The project is directed by José Manuel Munita, associate professor of the Institute of Sciences and Innovation in Medicine at UDD, and by Andrea Moreno, assistant professor of the Faculty of Ecology and Natural Resources at Universidad Andrés Bello, who acts as the alternate director. The Nucleus is developed in conjunction with a team of researchers from national institutions of higher education: Universidad de Concepción and Pontificia Universidad Católica de Valparaíso. Moreover, the initiative contemplates the participation of senior researchers from Pontificia Universidad Católica de Chile and prestigious foreign universities, such as Oxford, Cornell, Duke, Minnesota, Texas Health Science Center in Houston, and the National Center for Biotechnology of Spain.
In scientific terms, the mission of the MICROB-R nucleus is to comprehensively examine antimicrobial resistance using epidemiological, microbiological, molecular, and genomic techniques to raise awareness of the multi-resistant bacteria problem throughout the country.
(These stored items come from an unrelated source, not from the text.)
(* ===== verification/MotionFacts.v ===== *)
(** * What a motion profile does on the machine

    The loops of a profile compute the kinematic recurrence of its phase and
    always end. *)
From S2P Require Import Prelude Float IntFloat HalTypes HalValue HalIr FunctionBlocks Vm.
From S2P Require Import Executor ExecutorFacts ExecutorControl StraightLine CncMotion.
Local Open Scope Z_scope.

(** ** Frames *)

(** [m'] has the registers of [m], but for those in [rs]. *)
Definition listed (rs : list nat) (j : nat) : bool := existsb (Nat.eqb j) rs.

Definition same_but (rs : list nat) (m m' : Vm) : Prop :=
  length (registers m') = length (registers m) ∧
  ∀ j, listed rs j = false → read_register m' j = read_register m j.

Lemma listed_sub rs rs' j :
  forallb (listed rs') rs = true → listed rs' j = false → listed rs j = false.
Proof.
  intros Hsub Hj. destruct (listed rs j) eqn:E; [|done].
  apply existsb_exists in E as (i & Hi & ->%Nat.eqb_eq).
  rewrite forallb_forall in Hsub. by rewrite (Hsub i Hi) in Hj.
Qed.

Lemma same_but_refl rs m : same_but rs m m.
Proof. done. Qed.
Lemma same_but_trans rs m1 m2 m3 : same_but rs m1 m2 → same_but rs m2 m3 → same_but rs m1 m3.
Proof. intros [L1 H1] [L2 H2]. split; [congruence|]. intros j Hj. by rewrite H2, H1. Qed.
Lemma same_but_weaken rs rs' m m' :
  same_but rs m m' → forallb (listed rs') rs = true → same_but rs' m m'.
Proof. intros [L Hs] Hsub. split; [done|]. intros j Hj. eapply Hs, listed_sub; eauto. Qed.
Lemma same_but_read rs m m' j v :
  same_but rs m m' → listed rs j = false → read_register m j = Some v →
  read_register m' j = Some v.
Proof. intros [_ Hs] Hj Hr. by rewrite Hs. Qed.

(** Read a register through a frame that does not name it. *)
Ltac through S := apply (same_but_read _ _ _ _ _ S); [reflexivity |].
Ltac keep_reg S := through S; auto.

Lemma read_write_signal m s v j : read_register (write_signal m s v) j = read_register m j.
Proof. done. Qed.
Lemma length_advance_set m i v :
  length (registers (advance_ip (set_reg m i v))) = length (registers m).
Proof. apply set_reg_length. Qed.

Lemma same_but_set m i v : same_but [i] m (advance_ip (set_reg m i v)).
Proof.
  split; [apply set_reg_length|]. intros j Hj. cbn [listed existsb] in Hj.
  rewrite orb_false_iff, Nat.eqb_neq in Hj. apply read_set_other. by destruct Hj.
Qed.

(** Read a register through updates. *)
Ltac read_regs :=
  rewrite ?read_advance, ?read_write_signal;
  repeat first [ rewrite read_set_same by (rewrite ?length_advance_set; first [done | cbv; lia])
               | rewrite read_set_other by first [done | congruence]
               | rewrite read_advance | rewrite read_write_signal ]; try done.

(** The same when only loads were executed. *)
Ltac read_sets :=
  repeat first [ rewrite read_advance
               | rewrite read_set_same; [reflexivity | rewrite ?length_advance_set; assumption | cbv; lia]
               | rewrite read_set_other by discriminate ].

Section profile.
Context `{HB : BuildProfile}.

Lemma exec_seq_cons m i code m1 :
  is_jump (opcode i) = false → execute_instruction m i = cont m1 →
  exec_seq m (i :: code) = exec_seq (advance_ip m1) code.
Proof. intros Hj He. cbn. by rewrite Hj, He. Qed.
In particular, it is expected that in the short term this Nucleus will develop both basic and translational border research from a “One Health” approach. For it recognizes antimicrobial resistance as a multidimensional problem that includes the health of humans, animals, the environment, and all the independent relationships between them, with an emphasis on multidrug-resistant organisms that are clinically relevant.
In this research with an interdisciplinary approach, a group of young researchers with experience in antimicrobial resistance will collaborate. Likewise, the project contemplates training young scientists at the highest level, promoting the technical capabilities of the scientific community in related disciplines to antimicrobial resistance, and developing extension activities on the subject in both public and private sectors.
The project has prioritized the study of the following multi-resistant organisms given their relevance in terms of the threat they pose to hospital centers in Chile and the world, and that were recently classified as “critical” by the World Health Organization: Enterobacteriaceae, Pseudomonas aeruginosa, and Acinetobacter baumannii, all resistant to carbapenems. The following objectives are expected to be developed: To determine the molecular epidemiology in clinical results in hospitals throughout the country; and to study the role of the community and the environment in the dissemination of resistant bacteria using the cohort of Molina (MAUCO).